Artists from each of the drought-stricken regions will create renditions formed from their harrowing experiences. Balanced with a sobering message about the drought’s impact and our initiative, the dish serves as a constant reminder of the consequences of pre-rinsing your plates.
100% of the proceeds will be funnelled back to water-based initiatives around Australia.
Creative partner: Taylor Thornton
The Community Card
With restrictions easing, there are more opportunities now than ever for Aussies to support homegrown businesses and reinvigorate the local community. Introducing the Community Card: a loyalty card which encourages Aussies to shop at their local bars, boutiques, cafes, restaurants, and more.
The premise is simple – buy from a participating business in your area, and get a stamp on your card. As soon as you rack up nine stamps, you’ll get a discount at the participating businesses. With an online directory, people can see which businesses near them are a part of the Community, and what discounts are on offer that day.
World Water Day
2019 was characterised by some of the most severe drought conditions in Australia’s history and the Bushfire Crisis that shortly followed needs no introduction.
Despite the consequences of climate change, Australia, the driest inhabited continent on Earth, continues with the ongoing destruction of their most important river system: The Murray Darling.

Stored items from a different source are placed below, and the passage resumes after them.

(* ===== verification/PathWin32Props.v ===== *)
(** * Properties of the Windows path module

    [normalize] on drive paths in terms of segments, what [resolve] knows of the
    device while it scans its arguments, and the separators at the start of
    normalized and joined paths. *)

From Stdlib Require Import ZArith Lia.
From stdpp Require Import base list strings numbers option sets.
From S2P Require Import Prelude PathUtil PathSegments PathWin32.

#[local] Open Scope Z_scope.

Definition is_wsep (c : Z) : bool := isPathSeparator (Some c).
Abbreviation wsegments := (split_on is_wsep).
Abbreviation nosep := (Forall (fun c => is_wsep c = false)).
Abbreviation join_bs := (js_join (lit "\")).

Lemma normalizeString_win32 path allow :
  normalizeString path allow (lit "\") isPathSeparator = join_bs (resolve_segments allow (wsegments path)).
Proof. apply (normalizeString_segments isPathSeparator CHAR_BACKWARD_SLASH). Qed.

(** A property of all segments that [..] has holds after resolution. *)
Lemma resolve_segments_Forall (P : str -> Prop) allow segs :
  P (lit "..") -> Forall P segs -> Forall P (resolve_segments allow segs).
Proof.
  intros Hdd HF. apply Forall_rev.
  assert (H0 : Forall P []) by done. revert H0.
  generalize (@nil str). induction HF as [|seg segs Hs HF IH]; intros stk H0; [done|].
  apply IH. unfold resolve_segment.
  destruct (_ || _); [done|]. destruct (str_eqb seg _); [|by constructor].
  destruct stk as [|t stk]; [destruct allow; by repeat constructor|].
  destruct (str_eqb t _); [destruct allow; [by constructor|done]|by inversion H0].
Qed.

Many in the city only see the river as a regional issue and don’t realise the problems will eventually trickle down to them. To help all Australians (and the world) understand the crisis our natural environment is facing, we connected them to a live stream, of a stream.
In partnership with the UN, The Live Stream launched on World Water Day in March 2020, broadcasting slow TV-style footage of Australia’s most endangered stream: The Murray Darling, 24 hours a day, 7 days week.
Viewers are not only encouraged to enjoy the calming benefits of the stream, they’re also urged to fund the restoration of the Murray by donating via PayPal. Real time scientific updates and data will track its health, predicting the estimated lifespan of the river system.
The Live Stream will become a symbol and reminder of an ongoing initiative to keep our nation’s most important river alive.
Creative partner: Taylor Thornton
The Cinema Sacrifice
We’ve all been in that situation where we go to the movies, shell out way too much for a seat in front of annoying teenagers and a bucket of shitty popcorn, all in the hopes of getting something great for it. We’ve not only settled for a dud, we’ve paid through the teeth with our time and money as well.
With MUBI, you get more quality/culture/experience/excitement for less.
The Cinema Sacrifice – a ticket booth where movie goers can swap their blockbuster ticket for a free 3 month subscription to MUBI, trading in the possibility of a dud for the guarantee of great cinema that’s tailored to you each month.
Press collateral for my personal brand, Death to Bad Ads.
The branding is rooted in me being able to see the ideas that others may not, so the work uses decoder artwork techniques to reveal new images and copy throughout the print collateral when you put the glasses on, so you too can see things from my perspective.
A suite of social assets to promote McDonald’s Loose Change menu, all in their own special small way. Using miniature figurines, we created a range of playful scenarios showing everything from how they’re made all the way through how they’re best enjoyed.